_Saved entries_
(** C4.  While the pause flag is set no operation of the adapter makes a
    call to the surface; a feed advances [_pixelCount] by its pixel count
    (on [uint32_t]); and after an update is begun and fed any sequence of
    chunks, [_pixelCount] is the sum of the fed counts (on [uint32_t]: the
    sum itself whenever it fits 32 bits). *)
Theorem paused_no_draw_and_exact_count :
  forall d,
    _isPaused d = true ->
    (forall os, exists d', run d os = Ok (d', []) /\ _isPaused d' = true)
    /\ (forall data pixel,
          area_update_data d data pixel
          = Ok (set_pixelCount (u32 (_pixelCount d + pixel)) d, []))
    /\ (forall x y w h chunks, exists d',
          run d (AreaUpdateStart x y w h :: feeds chunks) = Ok (d', [])
          /\ _pixelCount d' = u32 (total chunks)
          /\ (in_u32 (total chunks) -> _pixelCount d' = total chunks)).
Proof.
  intros d Hp. split; [|split].
  - intros os. apply paused_run. exact Hp.
  - intros data pixel. unfold area_update_data. rewrite Hp. reflexivity.
  - intros x y w h chunks.
    set (d0 := fst (area_update_start d x y w h)).
    assert (P0 : _isPaused d0 = true).
    { subst d0. unfold area_update_start. rewrite Hp. reflexivity. }
    assert (C0 : _pixelCount d0 = 0).
    { subst d0. unfold area_update_start. rewrite Hp. reflexivity. }
    destruct (paused_feeds chunks d0 P0) as (d' & E & C).
    { rewrite C0. unfold in_u32. lia. }
    exists d'. cbn [run step]. cbn [bind]. fold d0.
    assert (S0 : snd (area_update_start d x y w h) = []).
    { unfold area_update_start. rewrite Hp. reflexivity. }
    rewrite S0, E. cbn [bind fst snd app].
    rewrite C0 in C. cbn [Z.add] in C.
    repeat split; [exact C|]. intros Hin. rewrite C. apply u32_small. exact Hin.
Qed.

Lemma paused_no_draw_and_exact_count_witness :
  exists d',
    run (setPaused true init)
      (AreaUpdateStart 0 0 4 2 :: feeds [([], 3); ([], 5)]) = Ok (d', [])
    /\ _pixelCount d' = 8.
Proof.
  destruct (paused_no_draw_and_exact_count (setPaused true init) eq_refl)
    as (_ & _ & H).
  destruct (H 0 0 4 2 [([], 3); ([], 5)]) as (d' & E & _ & C).
  exists d'. split; [exact E|]. apply C. unfold in_u32. cbn. lia.
Defined.

(** The same, with the colours: position [k] gets the [k]-th fed pixel. *)
Lemma skipn_cons_nth (l : list Z) : forall k c,
  nth_error l k = Some c -> skipn k l = c :: skipn (S k) l.
Proof.
  induction l as [|a l IH]; intros [|k] c E; try discriminate.
  - inversion E; subst. reflexivity.
  - cbn in E. cbn [skipn]. apply IH. exact E.
Qed.

Lemma zseq_length a n : List.length (zseq a n) = n.
Proof. revert a. induction n as [|n IH]; intros a; cbn; [|rewrite IH]; reflexivity. Qed.

Lemma combine_app_same {A B} (l1 l2 : list A) (m1 m2 : list B) :
  List.length l1 = List.length m1 ->
  combine (l1 ++ l2) (m1 ++ m2) = combine l1 m1 ++ combine l2 m2.
Proof.
  revert m1. induction l1 as [|a l1 IH]; intros [|b m1] H; try discriminate.
  - reflexivity.
  - cbn. f_equal. apply IH. cbn in H. lia.
Qed.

_TASK DIRECTIONS_
Lines from the one containing "exists d'. cbn" through the last line of the records, restated word for word: that is the whole response.

_TASK SOLUTION_
    exists d'. cbn [run step]. cbn [bind]. fold d0.
    assert (S0 : snd (area_update_start d x y w h) = []).
    { unfold area_update_start. rewrite Hp. reflexivity. }
    rewrite S0, E. cbn [bind fst snd app].
    rewrite C0 in C. cbn [Z.add] in C.
    repeat split; [exact C|]. intros Hin. rewrite C. apply u32_small. exact Hin.
Qed.

Lemma paused_no_draw_and_exact_count_witness :
  exists d',
    run (setPaused true init)
      (AreaUpdateStart 0 0 4 2 :: feeds [([], 3); ([], 5)]) = Ok (d', [])
    /\ _pixelCount d' = 8.
Proof.
  destruct (paused_no_draw_and_exact_count (setPaused true init) eq_refl)
    as (_ & _ & H).
  destruct (H 0 0 4 2 [([], 3); ([], 5)]) as (d' & E & _ & C).
  exists d'. split; [exact E|]. apply C. unfold in_u32. cbn. lia.
Defined.

(** The same, with the colours: position [k] gets the [k]-th fed pixel. *)
Lemma skipn_cons_nth (l : list Z) : forall k c,
  nth_error l k = Some c -> skipn k l = c :: skipn (S k) l.
Proof.
  induction l as [|a l IH]; intros [|k] c E; try discriminate.
  - inversion E; subst. reflexivity.
  - cbn in E. cbn [skipn]. apply IH. exact E.
Qed.

Lemma zseq_length a n : List.length (zseq a n) = n.
Proof. revert a. induction n as [|n IH]; intros a; cbn; [|rewrite IH]; reflexivity. Qed.

Lemma combine_app_same {A B} (l1 l2 : list A) (m1 m2 : list B) :
  List.length l1 = List.length m1 ->
  combine (l1 ++ l2) (m1 ++ m2) = combine l1 m1 ++ combine l2 m2.
Proof.
  revert m1. induction l1 as [|a l1 IH]; intros [|b m1] H; try discriminate.
  - reflexivity.
  - cbn. f_equal. apply IH. cbn in H. lia.
Qed.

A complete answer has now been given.